Lemma wired_heap st h s : wired st s → wired st (ShardEngine.set_heap h s).
Proof. by intros []. Qed.

(** A call of a shard that leaves its log as it is. *)
Lemma on_engine_ok {X} (P : X → Prop) (f : E → outcome (X * E)) s log logs a l :
  split_log s log logs → logs !! a = Some l →
  (∀ e, el_holds l e → ∃ x e', f e = Ok (x, e') ∧ P x ∧ el_holds l e') →
  ∃ x h, ShardEngine.on_engine a f s = Ok (x, ShardEngine.set_heap h s) ∧ P x ∧
    split_log (ShardEngine.set_heap h s) log logs.
Proof.
  intros [Hh Hsub Hser Hrt] Hl Hf. destruct (Forall2_lookup_l _ _ _ _ _ Hh Hl) as (e & He & Hle).
  destruct (Hf e Hle) as (x & e' & E1 & Hx & Hle'). unfold ShardEngine.on_engine. rewrite He, E1, bind_Ok.
  eexists x, _. split; [done|]. split; [done|]. split; try done. cbn.
  rewrite <- (list_insert_id logs a l Hl). by apply Forall2_insert.
Qed.

(** *** Making shards *)

Lemma split_grow s s' log logs e : split_log s log logs → ShardEngine.heap s' = ShardEngine.heap s ++ [e] →
  el_holds [] e →
  (∀ j, route s' j = route s j ∨ route s j = None ∧ route s' j = Some (length (ShardEngine.heap s))) →
  split_log s' log (logs ++ [[]]).
Proof.
  intros [Hh Hsub Hser Hrt] Eh He Hr. pose proof (Forall2_length _ _ _ Hh) as El. split.
  - rewrite Eh. apply Forall2_app; [done|]. by constructor.
  - apply Forall_app. split; [done|]. constructor; [apply sublist_nil_l|constructor].
  - intros i a l Hl. specialize (Hrt i). destruct (Hr i) as [Ei|[E1 E2]].
    + rewrite Ei. apply lookup_app_Some in Hl as [Hl|[Hge Hl]]; [by apply Hser|].
      destruct (a - length logs)%nat as [|k] eqn:Ek; [|by destruct k]. injection Hl as <-.
      rewrite decide_False; [done|]. intros Ea. rewrite Ea in Hrt. lia.
    + rewrite E1 in Hrt. rewrite E2, Hrt. assert (series i l = []) as ->; [|by case_decide].
      apply lookup_app_Some in Hl as [Hl|[Hge Hl]].
      * rewrite (Hser i a l Hl), E1. by case_decide.
      * destruct (a - length logs)%nat as [|k]; [|by destruct k]. by injection Hl as <-.
  - intros i. specialize (Hrt i). destruct (Hr i) as [->|[E1 ->]].
    + case_match; [|done]. rewrite length_app. cbn. lia.
    + rewrite length_app. cbn. lia.
Qed.

Lemma interval_dir_inj st x y : used x → used y → interval_dir st x = interval_dir st y → x = y.
Proof.
  intros Hx%used_plain Hy%used_plain Exy%(f_equal extract_filename). by rewrite !extract_append in Exy.
Qed.

(** The directory of every interval is one an engine can start on. *)
Definition can_make (st : Settings.t) : Prop := ∀ x, used x →
  ∃ st' d, ShardEngine.interval_storage empty_dir st x (interval_dir st x) empty_dir = Ok (st', interval_dir st x, d) ∧
    el_opens st' d.

Lemma dir_env_new st s p : wired st s → p ∉ (ShardEngine._sub_storages s).*1 → ShardEngine.dir_env empty_dir p s = empty_dir.
Proof.
  intros Hw Hp. unfold ShardEngine.dir_env. rewrite (sh_dirs _ _ Hw), lookup_empty.
  destruct (list_find _ _) as [[n [q a]]|] eqn:Ef; [|done]. apply list_find_Some in Ef as (Hn & <- & _).
  destruct Hp. apply list_elem_of_lookup_2 in Hn. by apply (list_elem_of_fmap_2 fst _ (q, a)).
Qed.

Lemma save_ok s : fs_writable (ShardEngine._fs s) (ShardEngine.shardFileName s) = true →
  ∃ f, ShardEngine.saveShardFile s = Ok (ShardEngine.set_files f s) ∧ fs_writable f = fs_writable (ShardEngine._fs s).
Proof. intros Hf. unfold ShardEngine.saveShardFile. rewrite Hf. by eexists. Qed.

Lemma make_shard_ok st s x : wired st s → can_make st → used x → ShardEngine._interval2shard s !! x = None →
  let a := length (ShardEngine.heap s) in
  ∃ e sm f, el_holds [] e ∧ fs_writable f = fs_writable (ShardEngine._fs s) ∧
    ShardEngine.createShardForInterval empty_dir x s = Ok (a,
      ShardEngine.mk (ShardEngine._stoped s) (ShardEngine._force_unlock s) (ShardEngine._id2shard s) sm
        (<[x := Some a]> (ShardEngine._interval2shard s)) (ShardEngine._sub_storages s ++ [(interval_dir st x, a)])
        (ShardEngine._default_shard s) st (ShardEngine._scheme s) (ShardEngine._subscribe_notify s)
        (ShardEngine._clbks s) (ShardEngine.heap s ++ [e]) f (ShardEngine._dirs s)).
Proof.
  intros Hw Hm Hx Hn a. destruct (Hm x Hx) as (st' & d & Ei & Ho).
  destruct (el_new st' false d Ho) as (e & Ee & _ & f & Ef & He).
  unfold ShardEngine.createShardForInterval. rewrite (sh_settings _ _ Hw).
  set (s1 := if path_exists _ _ then s else _).
  assert (Hs1 : ∃ f1, s1 = ShardEngine.set_files f1 s ∧ fs_writable f1 = fs_writable (ShardEngine._fs s)).
  { unfold s1. destruct (path_exists _ _); [|by eexists]. exists (ShardEngine._fs s). by destruct s. }
  destruct Hs1 as (f1 & -> & Hf1). cbn [ShardEngine._settings ShardEngine.set_files]. rewrite (sh_settings _ _ Hw).
  assert (ShardEngine.dir_env empty_dir (interval_dir st x) (ShardEngine.set_files f1 s) = empty_dir) as ->.
  { change (ShardEngine.dir_env empty_dir (interval_dir st x) s = empty_dir). eapply dir_env_new; [done|]. by apply (sh_paths _ _ Hw). }
  rewrite Ei, bind_Ok. unfold ShardEngine.new_engine. rewrite Ee, !bind_Ok.
  unfold ShardEngine.change_engine, ShardEngine.on_engine. cbn [ShardEngine.heap ShardEngine.set_heap ShardEngine.set_files].
  rewrite lookup_app_r, Nat.sub_diag by done. cbn [lookup list_lookup]. rewrite Ef, !bind_Ok.
  rewrite insert_app_r_alt, Nat.sub_diag by done. cbn [app insert list_insert].
  match goal with |- context [ShardEngine.saveShardFile ?s] => destruct (save_ok s) as (f2 & -> & Hf2) end.
  { change (fs_writable f1 (ShardEngine.shardFileName s) = true). rewrite Hf1. apply (sh_file _ _ Hw). }
  rewrite bind_Ok. eexists _, _, f2. split; [exact He|]. rewrite Hf2, <- Hf1. split; [done|].
  rewrite <- (sh_settings _ _ Hw). done.
Qed.

(** Series that have a shard keep it. *)
Record grows s s' : Prop := {
  gr_route : ∀ j a, route s j = Some a → route s' j = Some a;
  gr_subs : ShardEngine._subscribe_notify s' = ShardEngine._subscribe_notify s;
  gr_clbks : ShardEngine._clbks s' = ShardEngine._clbks s;
}.

Lemma grows_refl s : grows s s.
Proof. by split. Qed.

Lemma grows_trans s1 s2 s3 : grows s1 s2 → grows s2 s3 → grows s1 s3.
Proof.
  intros [R1 S1 C1] [R2 S2 C2]. split; [|congruence..]. intros j a Hj. by apply R2, R1.
Qed.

REQUIREMENT. Write out exactly the lines above from the line with "split_log (ShardEngine.set_heap h" through the line with "- apply Forall_app.", both of them included, and leave out all other lines.

ANSWER BOX.
    split_log (ShardEngine.set_heap h s) log logs.
Proof.
  intros [Hh Hsub Hser Hrt] Hl Hf. destruct (Forall2_lookup_l _ _ _ _ _ Hh Hl) as (e & He & Hle).
  destruct (Hf e Hle) as (x & e' & E1 & Hx & Hle'). unfold ShardEngine.on_engine. rewrite He, E1, bind_Ok.
  eexists x, _. split; [done|]. split; [done|]. split; try done. cbn.
  rewrite <- (list_insert_id logs a l Hl). by apply Forall2_insert.
Qed.

(** *** Making shards *)

Lemma split_grow s s' log logs e : split_log s log logs → ShardEngine.heap s' = ShardEngine.heap s ++ [e] →
  el_holds [] e →
  (∀ j, route s' j = route s j ∨ route s j = None ∧ route s' j = Some (length (ShardEngine.heap s))) →
  split_log s' log (logs ++ [[]]).
Proof.
  intros [Hh Hsub Hser Hrt] Eh He Hr. pose proof (Forall2_length _ _ _ Hh) as El. split.
  - rewrite Eh. apply Forall2_app; [done|]. by constructor.
  - apply Forall_app. split; [done|]. constructor; [apply sublist_nil_l|constructor].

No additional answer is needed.